%%

Lemma alter_ram_idempotent_witness :
  (FishingDerby.alter_ram 3 ;; FishingDerby.alter_ram 3)
    (mkWorld initial_globals (replicate 128 100)) =
  FishingDerby.alter_ram 3 (mkWorld initial_globals (replicate 128 100)).
Proof. apply alter_ram_idempotent. lia. Defined.

(** In speed mode a second call moves the shark again. *)
Example alter_ram_speed_not_idempotent :
  (FishingDerby.alter_ram 4 ;; FishingDerby.alter_ram 4)
    (mkWorld initial_globals (replicate 128 10)) <>
  FishingDerby.alter_ram 4 (mkWorld initial_globals (replicate 128 10)).
Proof. vm_compute. discriminate. Qed.

(** * Key handling of the human play mode *)

(** X21. The action does not depend on the order in which the set of held
    keys is listed: two listings that are permutations of each other give
    the same action. *)
Theorem get_action_order (keys2actions : gmap (list Z) Z) (l1 l2 : list Z) :
  l1 ≡ₚ l2 ->
  FishingDerby._get_action keys2actions l1 =
  FishingDerby._get_action keys2actions l2.
Proof.
  intros Hp. unfold FishingDerby._get_action.
  replace (merge_sort Z.le l2) with (merge_sort Z.le l1); [reflexivity|].
  apply (StronglySorted_unique Z.le).
  - apply StronglySorted_merge_sort; apply _.
  - apply StronglySorted_merge_sort; apply _.
  - now rewrite !merge_sort_Permutation.
Qed.

Lemma get_action_order_witness :
  FishingDerby._get_action {[ [32; 273] := 11 ]} [273; 32] =
  FishingDerby._get_action {[ [32; 273] := 11 ]} [32; 273].
Proof.
  apply get_action_order. apply Permutation_swap.
Defined.

(** X22. When no arrangement of the held keys is a key of the map, the
    action is 0 (NOOP). *)
Theorem get_action_noop (keys2actions : gmap (list Z) Z) (l : list Z) :
  (forall t, t ≡ₚ l -> keys2actions !! t = None) ->
  FishingDerby._get_action keys2actions l = 0.
Proof.
  intros H. unfold FishingDerby._get_action.
  rewrite (H (merge_sort Z.le l)); [reflexivity|].
  apply merge_sort_Permutation.
Qed.

Lemma get_action_noop_witness :
  FishingDerby._get_action ∅ [97; 32] = 0.
Proof.
  apply get_action_noop. intros t _. apply lookup_empty.
Defined.
Lemma SeqChain_index_slice_consistent_witness :
  exists v,
    getitem views_SeqView example_heap (ChainObj [Ref 1; Ref 2] 6)
      (SubSlice (Some 4) (Some (4 + 1)) (Some 1)) = Return (RView v) /\
    len example_heap v = Return 1 /\
    getitem views_SeqView example_heap v (SubInt 0) =
      getitem views_SeqView example_heap (ChainObj [Ref 1; Ref 2] 6) (SubInt 4).
Proof.
  apply (SeqChain_index_slice_consistent views_SeqView example_heap
           [Ref 1; Ref 2] 6 4).
  lia.
Defined.

(** * The comprehension syntax *)

(** ** [gen[...]] *)




Lemma gen_parts_rejects (h : heap) (a : arg) (post : list arg) (r : raised) :
  (forall pending, gen.parts h (a :: post) pending = Fail r) ->
  forall pre,
    forallb (gen_accepts h) pre = true ->
    forall pending, gen.parts h (pre ++ a :: post) pending = Fail r.
Proof.
  intros Ha pre; induction pre as [| b pre IH]; simpl; intros Hall pending.
  - apply Ha.
  - apply andb_true_iff in Hall as [Hb Hall].
    destruct b as [v | start stop o]; simpl in *.
    + apply IH; exact Hall.
    + destruct start; [discriminate Hb |].
      destruct stop; [discriminate Hb |].
      rewrite Hb; simpl.
      rewrite (IH Hall []); reflexivity.
Qed.

(** X11: [gen[...]] fails on the first argument it does not accept, whatever
    follows it: with [TypeError] naming the type when a slice [::obj] embeds
    an object without [__iter__], the two views among them, and with
    [SyntaxError] when the slice has a start or a stop. *)
Theorem gen_getitem_rejects (h : heap) (pre post : list arg)
    (start stop : option value) (o : obj) :
  forallb (gen_accepts h) pre = true ->
  gen_accepts h (ArgSlice start stop o) = false ->
  gen.__getitem__ h (pre ++ ArgSlice start stop o :: post) =
    match start, stop with
    | None, None =>
        Fail (Exn (TypeError ("'" ++ type_name h o
                                ++ "' object is not iterable and cannot be chained")))
    | _, _ => Fail (SyntaxError "invalid syntax in generator comprehension")
    end.
Proof.
  intros Hpre Ha; unfold gen.__getitem__.
  destruct start as [s |];
    [apply gen_parts_rejects; [intros pending; reflexivity | exact Hpre] |].
  destruct stop as [s |];
    [apply gen_parts_rejects; [intros pending; reflexivity | exact Hpre] |].
  apply gen_parts_rejects; [| exact Hpre].
  intros pending; simpl in *; rewrite Ha; reflexivity.
Qed.

Lemma gen_getitem_rejects_witness :
  gen.__getitem__ example_heap
    ([ArgObj (VInt 3); ArgSlice None None (Ref 1)]
       ++ ArgSlice None None (SeqObj (Ref 1) 3 (slice.mk 0 3 1) 3)
       :: [ArgSlice (Some (VInt 1)) None (Ref 1)]) =
    Fail (Exn (TypeError "'Seq' object is not iterable and cannot be chained")).
Proof.
  apply (gen_getitem_rejects example_heap
           [ArgObj (VInt 3); ArgSlice None None (Ref 1)]
           [ArgSlice (Some (VInt 1)) None (Ref 1)]
           None None (SeqObj (Ref 1) 3 (slice.mk 0 3 1) 3));
    reflexivity.
Defined.

(** ** [seq[...]] *)

Lemma alloc_eq (h : heap) (r : nat) (o : pyobj) : alloc h r o r = o.
Proof. unfold alloc; rewrite Nat.eqb_refl; reflexivity. Qed.

Lemma alloc_neq (h : heap) (r r' : nat) (o : pyobj) :
  r' <> r -> alloc h r o r' = h r'.
Proof.
  intros Hne; unfold alloc.
  destruct (Nat.eqb r' r) eqn:He; [apply Nat.eqb_eq in He; contradiction |].
  reflexivity.
Qed.

Lemma issequence_alloc (h : heap) (a : nat) (l : list value) (o : obj) :
  issequence h o = true -> issequence (alloc h a (PyList l)) o = true.
Proof.
  destruct o as [r | |]; try (intros _; reflexivity).
  unfold issequence; simpl; unfold alloc.
  destruct (Nat.eqb r a); [intros _; reflexivity | auto].
Qed.

Lemma seq_accepts_alloc (h : heap) (a : nat) (l : list value) (args : list arg) :
  forallb (seq_accepts h) args = true ->
  forallb (seq_accepts (alloc h a (PyList l))) args = true.
Proof.
  induction args as [| x args IH]; simpl; [reflexivity |].
  intros Hall; apply andb_true_iff in Hall as [Hx Hall].
  rewrite (IH Hall), andb_true_r.
  destruct x as [v | [s |] [t |] o]; simpl in *; try assumption.
  apply issequence_alloc; exact Hx.
Qed.

Lemma len_nonneg_heap (h h' : heap) (o : obj) :
  len_nonneg h o -> len_nonneg h' o.
Proof.
  destruct o as [r | s lo sl n | ps n]; intros Hnn.
  - apply len_nonneg_Ref.
  - exact Hnn.
  - exact Hnn.
Qed.

(** The generator only adds lists, at addresses from [next] on. *)
Lemma seq_parts_heap (args : list arg) :
  forall h next part ps h' next',
    seq.parts h next args part = Done (ps, h', next') ->
    (next <= next')%nat /\
    (forall r, (r < next)%nat -> h' r = h r) /\
    (forall o, issequence h o = true -> issequence h' o = true).
Proof.
  induction args as [| a args IH]; simpl; intros h next part ps h' next' Hp.
  - destruct part as [| v part]; injection Hp as <- <- <-.
    + repeat split; auto.
    + repeat split; [lia | |].
      * intros r Hr; apply alloc_neq; lia.
      * intros o; apply issequence_alloc.
  - destruct a as [v | [s |] [t |] o]; try discriminate Hp.
    + apply (IH _ _ _ _ _ _ Hp).
    + destruct (negb (issequence h o)); [discriminate Hp |].
      destruct part as [| v part].
      * destruct (seq.parts h next args []) as [[[ps0 h0] n0] | r] eqn:Hrec;
          [| discriminate Hp].
        injection Hp as <- <- <-.
        apply (IH _ _ _ _ _ _ Hrec).
      * destruct (seq.parts (alloc h next (PyList (v :: part))) (S next) args [])
          as [[[ps0 h0] n0] | r] eqn:Hrec; [| discriminate Hp].
        injection Hp as <- <- <-.
        destruct (IH _ _ _ _ _ _ Hrec) as [Hle [Hframe Hseq]].
        repeat split; [lia | |].
        -- intros r Hr; rewrite Hframe by lia; apply alloc_neq; lia.
        -- intros o' Ho'; apply Hseq, issequence_alloc; exact Ho'.
Qed.

Lemma seq_parts_len_nonneg (args : list arg) :
  forall h next part ps h' next',
    Forall (arg_len_nonneg h) args ->
    seq.parts h next args part = Done (ps, h', next') ->
    Forall (len_nonneg h') ps.
Proof.
  induction args as [| a args IH]; simpl; intros h next part ps h' next' Hnn Hp.
  - destruct part as [| v part]; injection Hp as <- <- <-.
    + constructor.
    + constructor; [apply len_nonneg_Ref | constructor].
  - inversion Hnn as [| a' args' Ha Hargs]; subst.
    assert (Hargs' : forall h1, Forall (arg_len_nonneg h1) args).
    { intros h1; apply (Forall_impl _ (P := arg_len_nonneg h)); [| exact Hargs].
      intros [v | s t o]; simpl; [auto | apply len_nonneg_heap]. }
    destruct a as [v | [s |] [t |] o]; try discriminate Hp.
    + apply (IH _ _ _ _ _ _ Hargs Hp).
    + simpl in Ha.
      destruct (negb (issequence h o)); [discriminate Hp |].
      destruct part as [| v part].
      * destruct (seq.parts h next args []) as [[[ps0 h0] n0] | r] eqn:Hrec;
          [| discriminate Hp].
        injection Hp as <- <- <-.
        constructor; [apply (len_nonneg_heap h); exact Ha |].
        apply (IH _ _ _ _ _ _ Hargs Hrec).
      * destruct (seq.parts (alloc h next (PyList (v :: part))) (S next) args [])
          as [[[ps0 h0] n0] | r] eqn:Hrec; [| discriminate Hp].
        injection Hp as <- <- <-.
        constructor; [apply len_nonneg_Ref |].
        constructor; [apply (len_nonneg_heap h); exact Ha |].
        apply (IH _ _ _ _ _ _ (Hargs' _) Hrec).
Qed.

Lemma seq_parts_flatten (SeqView : option view_ctor) (args : list arg) :
  forall h next part,
    forallb (seq_accepts h) args = true ->
    exists ps h' next',
      seq.parts h next args part = Done (ps, h', next') /\
      flatten SeqView h' ps =
        (map (fun v => Return (RElem v)) part ++ seq_expand SeqView h' args)%list /\
      forallb (issequence h') ps = true.
Proof.
  induction args as [| a args IH]; simpl; intros h next part Hall.
  - destruct part as [| v part].
    + exists [], h, next; repeat split.
    + exists [Ref next], (alloc h next (PyList (v :: part))), (S next).
      split; [reflexivity |]; split.
      * unfold flatten; simpl.
        rewrite (elements_list SeqView _ next (v :: part)) by apply alloc_eq.
        reflexivity.
      * unfold issequence; simpl; rewrite alloc_eq; reflexivity.
  - apply andb_true_iff in Hall as [Ha Hall].
    destruct a as [v | [s |] [t |] o]; simpl in Ha; try discriminate Ha.
    + destruct (IH h next (part ++ [v])%list Hall) as [ps [h' [next' [Hp [Hfl Hsq]]]]].
      exists ps, h', next'; split; [exact Hp |]; split; [| exact Hsq].
      rewrite Hfl, map_app, <- app_assoc; reflexivity.
    + rewrite Ha; simpl.
      destruct part as [| v part].
      * destruct (IH h next [] Hall) as [ps [h' [next' [Hp [Hfl Hsq]]]]].
        rewrite Hp.
        exists (o :: ps), h', next'; split; [reflexivity |]; split.
        -- unfold flatten in *; simpl; rewrite Hfl; reflexivity.
        -- simpl; rewrite Hsq, andb_true_r.
           destruct (seq_parts_heap _ _ _ _ _ _ _ Hp) as [_ [_ Hseq]].
           apply Hseq; exact Ha.
      * destruct (IH (alloc h next (PyList (v :: part))) (S next) []
                    (seq_accepts_alloc h next (v :: part) args Hall))
          as [ps [h' [next' [Hp [Hfl Hsq]]]]].
        rewrite Hp.
        destruct (seq_parts_heap _ _ _ _ _ _ _ Hp) as [_ [Hframe Hseq]].
        assert (Hnext : h' next = PyList (v :: part)).
        { rewrite Hframe by lia; apply alloc_eq. }
        exists (Ref next :: o :: ps), h', next'; split; [reflexivity |]; split.
        -- unfold flatten in *; simpl flat_map; rewrite Hfl.
           rewrite (elements_list SeqView h' next (v :: part) Hnext).
           reflexivity.
        -- simpl; rewrite Hsq, andb_true_r.
           apply andb_true_iff; split.
           ++ unfold issequence; simpl; rewrite Hnext; reflexivity.
           ++ apply Hseq, issequence_alloc; exact Ha.
Qed.

(** Item [i] of a chain whose parts' lengths sum to the recorded length. *)
Lemma chain_getitem_nth (SeqView : option view_ctor) (h : heap)
    (parts : list obj) (n i : Z) :
  Forall (len_nonneg h) parts ->
  sum_len h parts = Return n ->
  0 <= i < n ->
  getitem SeqView h (ChainObj parts n) (SubInt i) =
    nth (Z.to_nat i) (flatten SeqView h parts)
        (Raise (IndexError "list index out of range")).
Proof.
  intros Hnn Hsum Hi.
  rewrite getitem_Chain; unfold SeqChain.__getitem__, SeqChain._find_position.
  assert (Hb : (i <? 0) || (n <=? i) = false).
  { apply orb_false_iff; split; [apply Z.ltb_ge | apply Z.leb_gt]; lia. }
  rewrite Hb.
  destruct (walk_owner SeqView h i (Raise (IndexError "list index out of range"))
              parts 0%nat 0 None n Hnn Hsum) as [j [k [Hw Hget]]]; [lia |].
  rewrite Hw; simpl; rewrite Z.eqb_refl; simpl.
  rewrite Hget, Z.sub_0_r; reflexivity.
Qed.
(** * Query analysis pipeline: table capture, complexity scoring, usage roll-up

    A shallow embedding of the decision logic of the three pipeline stages
    ([query_table_capture.py], [query_categorization.py],
    [query_usage_quicklook.py]) and of the level table of the detailed
    report ([query_table_usage.py]), together with the properties stated
    about them.  File input/output, argument handling and process orchestration
    are left out: every stage is modelled as the function it applies to one
    row (or, for the roll-up, to the list of rows). *)

From Stdlib Require Import Strings.String Strings.Ascii.
From Stdlib Require Import DecimalString DecimalNat.
From Stdlib Require Import List NArith ZArith Bool Arith Lia.
From Stdlib Require Import Sorting.Permutation.
Import ListNotations.

(** ** Python strings

    A Python [str] is a sequence of Unicode code points.  Query texts come
    from a UTF-8 file, so nothing restricts them to ASCII; a character is
    therefore a code point, and a string a list of them. *)

Definition char := N.
Definition str := list char.

(** The code points of an ASCII literal of the source. *)
Definition py (s : String.string) : str :=
  map Ascii.N_of_ascii (String.list_ascii_of_string s).
Arguments py s%_string.

Definition str_eqb (a b : str) : bool :=
  if list_eq_dec N.eq_dec a b then true else false.

Definition mem (x : str) (l : list str) : bool := existsb (str_eqb x) l.

Open Scope N_scope.

(** Whitespace as [\s] of [re] and [str.strip] see it on [str] values. *)
Definition is_space (c : char) : bool :=
  ((9 <=? c) && (c <=? 13)) || ((28 <=? c) && (c <=? 32))
  || (c =? 0x85) || (c =? 0xA0) || (c =? 0x1680)
  || ((0x2000 <=? c) && (c <=? 0x200A))
  || (c =? 0x2028) || (c =? 0x2029) || (c =? 0x202F) || (c =? 0x205F)
  || (c =? 0x3000).

(** Case folding of [re.IGNORECASE] on [str] patterns, as far as ASCII
    pattern characters can tell: a text character [x] matches the ASCII
    pattern character [p] exactly when [casefold x = casefold p].  Besides
    the two cases of a letter this lets the dotted capital I (U+0130) and
    the dotless i (U+0131) match [i], the long s (U+017F) match [s] and the
    Kelvin sign (U+212A) match [k]. *)
Definition casefold (c : char) : char :=
  if (65 <=? c) && (c <=? 90) then c + 32
  else if (c =? 0x130) || (c =? 0x131) then 105
  else if c =? 0x17F then 115
  else if c =? 0x212A then 107
  else c.

Definition ci (p x : char) : bool := casefold x =? casefold p.

Definition is_lower (c : char) : bool := (97 <=? c) && (c <=? 122).
Definition is_digit (c : char) : bool := (48 <=? c) && (c <=? 57).

Close Scope N_scope.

%%

▶ _TASK_: Wherever the word "Theorem" turns up in a line of the entries above, copy that line.

▶ _RESULT BELOW_:
Theorem get_action_order (keys2actions : gmap (list Z) Z) (l1 l2 : list Z) :
Theorem get_action_noop (keys2actions : gmap (list Z) Z) (l : list Z) :
Theorem gen_getitem_rejects (h : heap) (pre post : list arg)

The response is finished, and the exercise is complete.